• [WHAT THE EXERCISE ASKS]:
Starting with the line that contains "Definition EOPNOTSUPP : Z := 45." and stopping after the line that contains "(* [pfind(pid)->p_pgrp] *)", copy the entries below exactly. Include nothing else.

• [EXERCISE MATERIAL]:
========================

(* ===== verification/Descrip.v ===== *)
(** * File descriptors ([sys/kern/kern_descrip.c] and its callers)

    A process has a table of descriptors, each empty or the index of an
    entry of the system file table, per-descriptor flags and the high-water
    mark [u_lastfile]. The operations are system calls on the u area: they
    leave an error in [u_error] and a result in [u_rval]. What a file's type
    does ([Fops], the advisory locks, [pfind], and [vn_open_at] for
    [copen]) is the interface [FileOps], over a state [W] of its own. The
    parts of [fork], [exit], [exec] and [pipe] that handle descriptors are
    modelled with them. Array accesses are checked: [Fault] is an access
    outside the table. Counts are integers: at most [NPROC * NOFILE]
    references exist, far below the range of [f_count]. *)
From S2P Require Import Prelude.

Definition NOFILE : Z := 30.
Definition NFILE : nat := 24.

Definition EBADF : Z := 9.
Definition ESRCH : Z := 3.
Definition EACCES : Z := 13.
Definition ENODEV : Z := 19.
Definition ENXIO : Z := 6.
Definition EINVAL : Z := 22.
Definition ENFILE : Z := 23.
Definition EMFILE : Z := 24.
Definition EOPNOTSUPP : Z := 45.

Definition FREAD : Z := 0x1.
Definition FWRITE : Z := 0x2.
Definition FNONBLOCK : Z := 0x4.
Definition FAPPEND : Z := 0x8.
Definition FSHLOCK : Z := 0x10.
Definition FEXLOCK : Z := 0x20.
Definition FASYNC : Z := 0x40.
Definition FFSYNC : Z := 0x80.
Definition O_SEARCH : Z := 0x40000.
Definition O_ACCMODE : Z := 0x3.
Definition FMASK : Z := Z.lor FREAD (Z.lor FWRITE (Z.lor FAPPEND (Z.lor FASYNC (Z.lor FFSYNC (Z.lor FNONBLOCK O_SEARCH))))).
Definition FCNTLFLAGS : Z := Z.lor FAPPEND (Z.lor FASYNC (Z.lor FFSYNC FNONBLOCK)).
Definition UF_EXCLOSE : Z := 1.
Definition DTYPE_INODE : Z := 1.
Definition DTYPE_PIPE : Z := 3.
Definition LOCK_SH : Z := 0x1.
Definition LOCK_EX : Z := 0x2.
Definition LOCK_NB : Z := 0x4.
Definition LOCK_UN : Z := 0x8.
Definition SHRT_MAX : Z := 32767.

Definition FFLAGS (oflags : Z) : Z :=
  if negb (Z.land oflags O_SEARCH =? 0) then Z.ldiff oflags O_ACCMODE else oflags + 1.
Definition OFLAGS (fflags : Z) : Z :=
  if negb (Z.land fflags O_SEARCH =? 0) then fflags else fflags - 1.

Record file := File { f_flag : Z; f_type : Z; f_count : Z; f_data : Z; f_offset : Z }.

(** The descriptor part of a u area. *)
Record ufd := Ufd {
  u_ofile : list (option nat);
  u_pofile : list Z;
  u_lastfile : Z;
  u_error : Z;
  u_rval : Z;
  u_dupfd : Z
}.

(** ** What descriptors call *)

(** Requests of [fo_ioctl] made here. *)
Inductive ioctl_cmd := FIONBIO | FIOASYNC | TIOCGPGRP | TIOCSPGRP.

Class FileOps (W : Type) := {
  fo_close : W -> nat -> file -> Z * W;
  (* error, value written back, and the state *)
  fo_ioctl : W -> nat -> file -> ioctl_cmd -> Z -> Z * Z * W;
  (* [ino_lock]: error and flags; [ino_unlock]: flags *)
  ino_lock : W -> nat -> file -> Z -> Z * Z * W;
  ino_unlock : W -> nat -> file -> Z -> Z * W;
  (* [pfind(pid)->p_pgrp] *)
  pfind_pgrp : W -> Z -> option Z;
  (* [vn_open_at]: error, inode, and [u_dupfd] as a device open left it *)
  vn_open_at : W -> Z -> Z -> Z -> Z * Z * Z * W
}.

Section descriptors.
Context {W : Type} `{!FileOps W}.

Record fds := Fds { ftab : list file; lastf : option nat; world : W; uu : ufd }.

========================

• [WRITTEN SOLUTION]:
Definition EOPNOTSUPP : Z := 45.

Definition FREAD : Z := 0x1.
Definition FWRITE : Z := 0x2.
Definition FNONBLOCK : Z := 0x4.
Definition FAPPEND : Z := 0x8.
Definition FSHLOCK : Z := 0x10.
Definition FEXLOCK : Z := 0x20.
Definition FASYNC : Z := 0x40.
Definition FFSYNC : Z := 0x80.
Definition O_SEARCH : Z := 0x40000.
Definition O_ACCMODE : Z := 0x3.
Definition FMASK : Z := Z.lor FREAD (Z.lor FWRITE (Z.lor FAPPEND (Z.lor FASYNC (Z.lor FFSYNC (Z.lor FNONBLOCK O_SEARCH))))).
Definition FCNTLFLAGS : Z := Z.lor FAPPEND (Z.lor FASYNC (Z.lor FFSYNC FNONBLOCK)).
Definition UF_EXCLOSE : Z := 1.
Definition DTYPE_INODE : Z := 1.
Definition DTYPE_PIPE : Z := 3.
Definition LOCK_SH : Z := 0x1.
Definition LOCK_EX : Z := 0x2.
Definition LOCK_NB : Z := 0x4.
Definition LOCK_UN : Z := 0x8.
Definition SHRT_MAX : Z := 32767.

Definition FFLAGS (oflags : Z) : Z :=
  if negb (Z.land oflags O_SEARCH =? 0) then Z.ldiff oflags O_ACCMODE else oflags + 1.
Definition OFLAGS (fflags : Z) : Z :=
  if negb (Z.land fflags O_SEARCH =? 0) then fflags else fflags - 1.

Record file := File { f_flag : Z; f_type : Z; f_count : Z; f_data : Z; f_offset : Z }.

(** The descriptor part of a u area. *)
Record ufd := Ufd {
  u_ofile : list (option nat);
  u_pofile : list Z;
  u_lastfile : Z;
  u_error : Z;
  u_rval : Z;
  u_dupfd : Z
}.

(** ** What descriptors call *)

(** Requests of [fo_ioctl] made here. *)
Inductive ioctl_cmd := FIONBIO | FIOASYNC | TIOCGPGRP | TIOCSPGRP.

Class FileOps (W : Type) := {
  fo_close : W -> nat -> file -> Z * W;
  (* error, value written back, and the state *)
  fo_ioctl : W -> nat -> file -> ioctl_cmd -> Z -> Z * Z * W;
  (* [ino_lock]: error and flags; [ino_unlock]: flags *)
  ino_lock : W -> nat -> file -> Z -> Z * Z * W;
  ino_unlock : W -> nat -> file -> Z -> Z * W;
  (* [pfind(pid)->p_pgrp] *)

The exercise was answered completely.